Why we built Momena as a local-first app

When we started building Momena, one of the first decisions we had to make wasn’t about design or features. It was about where your data lives.

Most apps answer this question the same way: on our servers, synced automatically, accessible from everywhere. It sounds convenient. And it is — until you start asking the follow-up questions.

Who can see it? How long is it stored? What happens if the company shuts down? What if there’s a breach?

For a general productivity app, these questions feel abstract. For an app that holds your child’s first steps, health records, and family memories, they feel very real.

So we made a different choice. Momena is local-first.

What local-first actually means

Local-first means your data lives on your device by default. Not on our servers. Not in a third-party database. On your phone.

When you add a memory, save a health record, or log a milestone, that data is written to your device and encrypted immediately. We never see it. We can’t see it. We don’t have the keys.

This isn’t just a privacy policy promise — it’s an architectural decision. There is no server-side database for Momena to breach, because there isn’t one.

“But what about iCloud Backup?”

Good question. Momena 1.4 introduced optional iCloud Backup — and yes, that means your data can leave your device if you choose.

The key word is choose. iCloud Backup in Momena is:

  • Opt-in, not the default
  • End-to-end encrypted before it ever leaves your device
  • Password-protected — even we can’t access your backup
  • Synced via iCloud Keychain so your password travels with you securely

You control whether it’s on. You control the password. We never touch the content.

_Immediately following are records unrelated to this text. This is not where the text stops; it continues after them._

(* ===== verification/Irq.v ===== *)
(** * What the interrupt controllers are programmed to do

    The documented behaviour of the 8259A and of the I/O APIC as laws on
    [Hardware], and what [picinit], [picenable], [ioapicinit] and
    [ioapicenable] make of them. *)

From S2P Require Import Prelude KState Print Hardware.
#[local] Open Scope kernel_scope.

(** ** The 8259A

    A write of an initialization word ICW1 (bit 4 set, at the even port) starts
    a sequence: the words at the odd port are then ICW2, ICW3 unless ICW1 says
    that the chip is single, and ICW4 if ICW1 asks for it.  Otherwise a write to
    the odd port is the mask register, and the even port takes commands that
    leave the mask as it is. *)
Inductive icw := Ready | ICW2 | ICW3 | ICW4.

Record pic : Type := Mkpic {
  pic_next : icw;
  pic_icw1 : Z;
  pic_vector : Z;
  pic_cascade : Z;
  pic_mode : Z;
  pic_mask : Z
}.

Definition pic_write (odd : bool) (v : Z) (p : pic) : pic :=
  if odd then
    match p.(pic_next) with
    | ICW2 => Mkpic (if Z.testbit p.(pic_icw1) 1 then if Z.testbit p.(pic_icw1) 0 then ICW4 else Ready else ICW3)
                    p.(pic_icw1) v p.(pic_cascade) p.(pic_mode) p.(pic_mask)
    | ICW3 => Mkpic (if Z.testbit p.(pic_icw1) 0 then ICW4 else Ready) p.(pic_icw1) p.(pic_vector) v p.(pic_mode) p.(pic_mask)
    | ICW4 => Mkpic Ready p.(pic_icw1) p.(pic_vector) p.(pic_cascade) v p.(pic_mask)
    | Ready => Mkpic Ready p.(pic_icw1) p.(pic_vector) p.(pic_cascade) p.(pic_mode) v
    end
  else if Z.testbit v 4 then Mkpic ICW2 v 0 0 0 0 else p.

(** Two of them, at their ports. *)
Class Pics (D : Type) `{Hardware D} : Type := {
  pic1 : D → pic;
  pic2 : D → pic;
  pic1_out port v d : pic1 (port_out port v d) =
    if port =? IO_PIC1 then pic_write false v (pic1 d) else if port =? IO_PIC1 + 1 then pic_write true v (pic1 d) else pic1 d;
  pic2_out port v d : pic2 (port_out port v d) =
    if port =? IO_PIC2 then pic_write false v (pic2 d) else if port =? IO_PIC2 + 1 then pic_write true v (pic2 d) else pic2 d
}.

Why this matters more than you think

Think about what Momena stores. Your child’s growth measurements. Doctor visits. First words. Diary entries. Family photos. Health symptoms.

This is some of the most personal data a family can have. And yet most apps treat it the same as a shopping list — something to sync to a server for convenience.

We think that’s wrong.

Children can’t consent to their data being uploaded. Parents shouldn’t have to read a 40-page privacy policy to understand where their family’s most private moments end up.

Local-first is our answer to that. Simple, honest, structural.

The trade-offs we accepted

Local-first isn’t free. It comes with real constraints.

There’s no automatic multi-device sync. If you get a new phone, you restore from a backup. There’s no web app to log in to from any browser. Features that require a server — like real-time sharing or collaborative editing — are either not possible or require careful design to do privately.

We accepted these trade-offs intentionally. Because we think for a family app, privacy is a feature, not a setting.

What’s next

We’re not done thinking about this. There are features we want to build — sharing memories with a partner, syncing across family devices — that require us to revisit some of these decisions carefully.

But the principle stays the same: your family’s data belongs to your family. Every architectural decision we make starts from that.

If you’re curious how we implemented the encryption layer, the iCloud Backup architecture, or how we think about future sync features, we’ll be writing about those in upcoming posts.

Until then — your data is on your device. That’s exactly where it should be.